▶ **Aim of the exercise**: Go through the entries below and count the lines where the word "test" appears; give only the count.

════════════════════

(* ===== verification/RunExample.v ===== *)
(** A concrete packet, ground and world, on which the definitions are evaluated and the
    theorems of the run are applied. *)
From stdpp Require Import sorting.
From S2P Require Import Prelude GoStd RunFailure RunQA RunPlan RunJournal.
From S2P Require Import RunQueue RunController RunFence RunSpec RunPreflight RunRunner.
From S2P Require Import RunQueueProps RunRunnerFacts RunDrain RunHistory RunOutcome.

#[local] Existing Instance plain_tables.

Definition a_task (id band : string) (needs : list string) (mutates : bool) (attempts : Z)
    (result : string) (resumes : Z) (gate : string) : Task :=
  mkTask id id band ["make"; id] "" needs [] mutates 60 attempts result resumes "" "" "" gate.

Definition a_plan : Plan := mkPlan "run-1" RiskQ1
  [ a_task "edit" BandPrimary [] true 2 "" 0 "";
    a_task "build" BandValidation ["edit"] false 2 "" 0 GateBuild;
    a_task "test" BandValidation ["build"] false 2 "" 0 GateUnitTest;
    a_task "docs" BandDocumentation [] false 1 "" 0 "" ].

Definition a_spec : Spec :=
  mkSpec "proj" (mkOwnership "proj" "/w" "" "main" RoleWriter "s1" false)
    [] [] [] [] [] [] None [] (mkQAPolicy []) "/state" "" [].

Definition a_lock : Owner := mkOwner "run-1" "proj" "s1" "/w" RoleWriter 7 "host" "linux" None.

Definition repo_at (head : string) : RepoState :=
  mkRepoState "/w" "/w" "/w/.git" "/w/.git" "main" false head "" [] "" [].

Definition a_facts : Facts :=
  mkFacts (repo_at "aaaa") None (mkProbe None false None) ""
    (pass "concurrency.os" CategoryConcurrency "one operating system" "linux")
    (mkGitHubProbe false "" false "" "" false false 0 false []) [] false None.

Definition ground_of (records : list JournalRecord) : Ground :=
  mkGround (Ok (records, false)) (fun p => Some p) a_facts (Ok a_lock) "/w/.git/gc-unattended".

(** Everything is written, the lock and the worktree stay, and the commands answer as
    [answer] says. *)
Definition world (answer : nat -> Task -> string * bool * option string) : World :=
  mkWorld (fun _ => None) (fun _ => inl (Some a_lock)) (fun _ => inl (repo_at "aaaa")) (fun _ => None)
    answer (fun _ => FileAbsent) (fun _ => (no_result, None)) (fun _ => Durable) (fun _ => None)
    (fun _ => None) (fun _ => None) (fun _ => None).

Definition willing : World := world (fun _ _ => ("", true, None)).

Lemma world_durable answer : durable (world answer).
Proof. done. Qed.

(** The runner Begin starts, and what running it leaves. *)
Definition begun (w : World) (plan : Plan) (records : list JournalRecord) : res Runner :=
  Begin w a_spec plan (ground_of records).

Definition ran (w : World) (fuel : nat) (x : res Runner)
  : option (option CompletionEvent * option string * Runner) :=
  match x with Ok r => Run w fuel r | Err _ => None end.

Definition log_after (o : option (option CompletionEvent * option string * Runner)) : list JournalRecord :=
  match o with Some (_, _, r) => rn_log r | None => [] end.

Definition outcome_of (o : option (option CompletionEvent * option string * Runner)) : string :=
  match o with Some (Some e, _, _) => ce_Outcome e | _ => "" end.


(** A session from a journal, cut anywhere after it, is a step of a history. *)
Lemma session_history b w plan records fuel n :
  history b plan records -> (b = true -> durable w) -> is_Some (ran w fuel (begun w plan records)) ->
  (length records <= n)%nat ->
  history b plan (take n (log_after (ran w fuel (begun w plan records)))).
Proof.
  intros Hh Hd [[out r'] E] Hn. rewrite E. destruct out as [ev err]. simpl. unfold ran in E.
  destruct (begun w plan records) as [r|e] eqn:Eb; [|done].
  by eapply (history_session b plan w a_spec (ground_of records) fuel records false r (ev, err) r' n).
Qed.

Lemma history_empty b plan : history b plan [].
Proof. apply history_new; constructor. Qed.

(** * The packet runs to completion *)

Definition first_log : list JournalRecord := log_after (ran willing 200 (begun willing a_plan [])).

(** Killed when half its work is done, and started again. *)
Definition second_log : list JournalRecord :=
  log_after (ran willing 200 (begun willing a_plan (take 9 first_log))).

Example killed_and_resumed :
  marks "run-1" (take 9 first_log)
  = [(RecordFenceVerified, "edit"); (RecordTaskStarted, "edit"); (RecordTaskSucceeded, "edit");
     (RecordTaskStarted, "build")]
  /\ outcome_of (ran willing 200 (begun willing a_plan (take 9 first_log))) = RunCompleted.
Proof. split; vm_compute; reflexivity. Qed.

(** * The theorems of the run, applied *)

(** The runner of a granted start; a start that is refused has none, and the runner of
    the empty journal stands in. *)
Definition runner_of (x : res Runner) : Runner :=
  match x with
  | Ok r => r
  | Err _ => let report := Preflight (fun p => Some p) a_spec (Some a_plan) a_facts in
      fresh a_spec a_plan report a_lock (TakeFence (rt_Repo report) "" a_lock) []
  end.

Definition a_runner : Runner := runner_of (begun willing a_plan []).

Lemma a_runner_begun : Begin willing a_spec a_plan (ground_of []) = Ok a_runner.
Proof. vm_compute. reflexivity. Qed.

Lemma Run_returns_witness :
  exists ev err r', Run willing 92 a_runner = Some (ev, err, r')
  /\ match ev with
     | None => err <> None
     | Some _ => rn_stopReason r' = "" -> forall p t, task_at (rn_Queue r') p = Some t -> Terminal (qt_State t) = true
     end.
Proof.
  apply (Run_returns willing a_spec a_plan (ground_of []) a_runner 92).
  - exact a_runner_begun.
  - vm_compute. lia.
Defined.

Definition event_of (o : option (option CompletionEvent * option string * Runner)) : CompletionEvent :=
  match o with Some (Some e, _, _) => e | _ => finish a_runner end.
Definition left_by (o : option (option CompletionEvent * option string * Runner)) : Runner :=
  match o with Some (_, _, r) => r | None => a_runner end.

Definition reported (o : option (option CompletionEvent * option string * Runner)) : bool :=
  match o with Some (Some _, None, _) => true | _ => false end.

Lemma reported_run o : reported o = true -> o = Some (Some (event_of o), None, left_by o).
Proof. by destruct o as [[[[e|] [x|]] r]|]. Qed.

Lemma a_run_returns : Run willing 92 a_runner = Some (Some (event_of (Run willing 92 a_runner)), None, left_by (Run willing 92 a_runner)).
Proof. apply reported_run. vm_compute. reflexivity. Qed.

Lemma completed_exact_witness :
  ce_Outcome (event_of (Run willing 92 a_runner)) = RunCompleted
  <-> rn_stopReason (left_by (Run willing 92 a_runner)) = ""
      /\ (forall t, t ∈ pl_Tasks a_plan ->
          state_of (rn_Queue (left_by (Run willing 92 a_runner))) (tk_ID t) = Some TaskSucceeded)
      /\ (forall id, id ∈ RequiredGates (sp_QA a_spec) (pl_Risk a_plan) ->
           exists e, rn_Evidence (left_by (Run willing 92 a_runner)) !! id = Some e /\ ev_Result e = GatePass
                     /\ ev_TargetSHA e = fn_Head (rn_Fence (left_by (Run willing 92 a_runner)))
                     /\ blank (fn_Head (rn_Fence (left_by (Run willing 92 a_runner)))) = false).
Proof.
  exact (proj1 (completed_exact willing a_spec a_plan (ground_of []) a_runner 92 (event_of (Run willing 92 a_runner)) None
    (left_by (Run willing 92 a_runner)) a_runner_begun a_run_returns)).
Defined.

Lemma history_refines_protocol_witness :
  protocol true a_plan (marks "run-1" (take 200 second_log))
  /\ StronglySorted Z.lt (jr_Seq <$> take 200 second_log).
Proof.
  apply (history_refines_protocol true a_plan). apply session_history; [|intros _; apply world_durable|by vm_compute; eexists|vm_compute; lia].
  apply session_history; [apply history_empty|intros _; apply world_durable|by vm_compute; eexists|vm_compute; lia].
Defined.

Lemma restart_promises_witness :
  marks "run-1" (take 9 first_log) !! 1%nat = Some (RecordTaskStarted, "edit")
  /\ (exists i, 1%nat = S i /\ marks "run-1" (take 9 first_log) !! i = Some (RecordFenceVerified, "edit")).
Proof.
  split; [vm_compute; reflexivity|].
  refine (proj1 (proj2 (restart_promises true a_plan (take 9 first_log) _) eq_refl) 1%nat "edit" _ _).
  - apply session_history; [apply history_empty|intros _; apply world_durable|by vm_compute; eexists|vm_compute; lia].
  - vm_compute. reflexivity.
  - eexists. split; [left|]. split; reflexivity.
Defined.

(** * Behaviours the code does not intend *)

(** A task allowed one attempt, that always fails. *)
Definition once_plan : Plan := mkPlan "run-1" RiskQ0
  [a_task "once" BandPrimary [] false 1 "" 0 ""; a_task "docs" BandDocumentation [] false 1 "" 0 ""].

Definition failing : World := world (fun _ t => ("boom", negb (String.eqb (tk_ID t) "once"), None)).

Definition once_log (records : list JournalRecord) : list JournalRecord :=
  log_after (ran failing 200 (begun failing once_plan records)).

(** The attempts of a task are counted again after a restart but its failure is not, so a
    task with a budget of one attempt is attempted once more by every session. *)
Theorem retry_budget_not_durable :
  let log := take 200 (once_log (take 200 (once_log (take 200 (once_log []))))) in
  history true once_plan log
  /\ count_mark (RecordTaskStarted, "once") (marks "run-1" log) = 3
  /\ (tk_MaxAttempts <$> pl_Tasks once_plan !! 0%nat) = Some 1.
Proof.
  intros log. split; [|split; vm_compute; reflexivity].
  apply session_history; [|intros _; apply world_durable|vm_compute; by eexists|vm_compute; lia].
  apply session_history; [|intros _; apply world_durable|vm_compute; by eexists|vm_compute; lia].
  apply session_history; [apply history_empty|intros _; apply world_durable|vm_compute; by eexists|vm_compute; lia].
Qed.

(** The same world, in which one append is not written. *)
Definition forgetful (tick : nat) : World :=
  mkWorld (fun _ => None) (fun _ => inl (Some a_lock)) (fun _ => inl (repo_at "aaaa")) (fun _ => None)
    (fun _ _ => ("", true, None)) (fun _ => FileAbsent) (fun _ => (no_result, None))
    (fun n => if (n =? tick)%nat then NotWritten "no space left on device" else Durable) (fun _ => None)
    (fun _ => None) (fun _ => None) (fun _ => None).

Definition forgetful_run : option (option CompletionEvent * option string * Runner) :=
  ran (forgetful 13) 200 (begun (forgetful 13) a_plan []).

(** The record of a success is lost and the runner goes on, even to the task that needs it.
    Killed there and started again, the run executes the finished mutation a second time. *)
Theorem lost_success_runs_again :
  let log := take 200 (log_after (ran willing 200 (begun willing a_plan (take 8 (log_after forgetful_run))))) in
  history false a_plan log
  /\ state_of (rn_Queue (left_by forgetful_run)) "edit" = Some TaskSucceeded
  /\ take 5 (marks "run-1" log)
     = [(RecordFenceVerified, "edit"); (RecordTaskStarted, "edit"); (RecordTaskStarted, "build");
        (RecordFenceVerified, "edit"); (RecordTaskStarted, "edit")].
Proof.
  intros log. split; [|split; vm_compute; reflexivity].
  apply session_history; [|done|vm_compute; by eexists|vm_compute; lia].
  apply session_history; [apply history_empty|done|vm_compute; by eexists|vm_compute; lia].
Qed.

(** A boundary that appears after the task behind it succeeded: the task is restored as
    succeeded, while the one that needs it stays held on its account. *)
Definition guarded_plan : Plan := mkPlan "run-1" RiskQ0
  [mkTask "build" "" BandPrimary ["make"] "" [] ["credential.key"] false 60 1 "" 0 "" "" "" "";
   mkTask "test" "" BandValidation ["make"] "" ["build"] [] false 60 1 "" 0 "" "" "" ""].

Definition build_done : ResumeState := mkResume {["build"]} {["build" := 1]} ∅ ∅ ∅ false "" 3.

Theorem restore_leaves_stale_hold :
  let q := start_queue guarded_plan {["credential.key" := "a person provides the key"]} build_done in
  state_of q "build" = Some TaskSucceeded /\ state_of q "test" = Some TaskHeld /\ Next q = None.
Proof. split; [|split]; vm_compute; reflexivity. Qed.

(** A task that commits and asks to be driven again. *)
Definition loop_plan : Plan := mkPlan "run-1" RiskQ0
  [a_task "edit" BandPrimary [] true 2 "/state/edit.json" 5 "";
   a_task "docs" BandDocumentation [] false 1 "" 0 ""].

(** The commit lands while the task runs for the first time. *)
Definition committing (tick : nat) : World :=
  mkWorld (fun _ => None) (fun _ => inl (Some a_lock))
    (fun n => inl (repo_at (if (n <=? tick)%nat then "aaaa" else "bbbb")))
    (fun _ => None) (fun _ _ => ("", true, None)) (fun _ => FileData "continue")
    (fun _ => (mkResult StateContinue "" "" false "more to do" 3, None)) (fun _ => Durable) (fun _ => None)
    (fun _ => None) (fun _ => None) (fun _ => None).

(** A mutating task that commits and asks to be driven again ends the run as failed:
    its first drive is recorded as a resume, the fence check before the next one finds
    the task's own commit, and nothing is driven any more. *)
Theorem continued_mutation_stops_run :
  let o := ran (committing 12) 200 (begun (committing 12) loop_plan []) in
  marks "run-1" (log_after o)
  = [(RecordFenceVerified, "edit"); (RecordTaskStarted, "edit"); (RecordTaskResumed, "edit")]
  /\ outcome_of o = RunFailed
  /\ last (jr_Kind <$> log_after o) = Some RecordRunFinished
  /\ RecordFenceViolated ∈ jr_Kind <$> log_after o.
Proof.
  split; [vm_compute; reflexivity|]. split; [vm_compute; reflexivity|]. split; [vm_compute; reflexivity|].
  apply (bool_decide_unpack _). vm_compute. exact I.
Qed.

(** * The theorems of the parts, applied *)

Lemma propagateHolds_exact_witness :
  let q := mkQueue [mkQueued (a_task "a" BandPrimary [] false 1 "" 0 "") TaskFailed [] "" false 0;
                    mkQueued (a_task "b" BandPrimary ["a"] false 1 "" 0 "") TaskPending [] "" false 0]
             {["a" := 0%nat; "b" := 1%nat]} ∅ in
  exists r, task_at (propagateHolds q) 1
            = Some (held r (mkQueued (a_task "b" BandPrimary ["a"] false 1 "" 0 "") TaskPending [] "" false 0)).
Proof.
  intros q. destruct (propagateHolds_exact q 1 (mkQueued (a_task "b" BandPrimary ["a"] false 1 "" 0 "") TaskPending [] "" false 0)
    eq_refl) as [[[_ H]|[H _]] _]; [exact H|].
  destruct H. eapply (doomed_dead q 1 _ "a" 0); [reflexivity|reflexivity|left|reflexivity|reflexivity|reflexivity].
Defined.

Lemma fence_trail_witness :
  let f0 := TakeFence (repo_at "aaaa") "" a_lock in
  let ops := [OpAdvance "task edit mutated the worktree" (inl (Some a_lock)) (inl (repo_at "bbbb"))
                (inl (Some a_lock)) (inl (repo_at "bbbb"))] in
  fn_Head (fold_left fence_step ops f0) = "bbbb"
  /\ linked "aaaa" (fn_Advances (fold_left fence_step ops f0)) "bbbb".
Proof.
  intros f0 ops. split; [vm_compute; reflexivity|].
  exact (proj1 (proj2 (fence_trail f0 ops eq_refl))).
Defined.

Lemma readiness_exact_witness :
  ReadinessOf [OutcomePass; OutcomeFail] = ReadinessOf [OutcomeFail; OutcomePass].
Proof. apply (proj2 (proj2 (readiness_exact [OutcomePass; OutcomeFail]))). apply perm_swap. Defined.

Lemma preflight_guarantees_witness :
  ground_safe (fun p => Some p) (sp_Ownership a_spec) a_facts.
Proof.
  apply (preflight_guarantees (fun p => Some p) a_spec a_plan a_facts). vm_compute. reflexivity.
Defined.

════════════════════

▶ **Reply to the exercise**: 3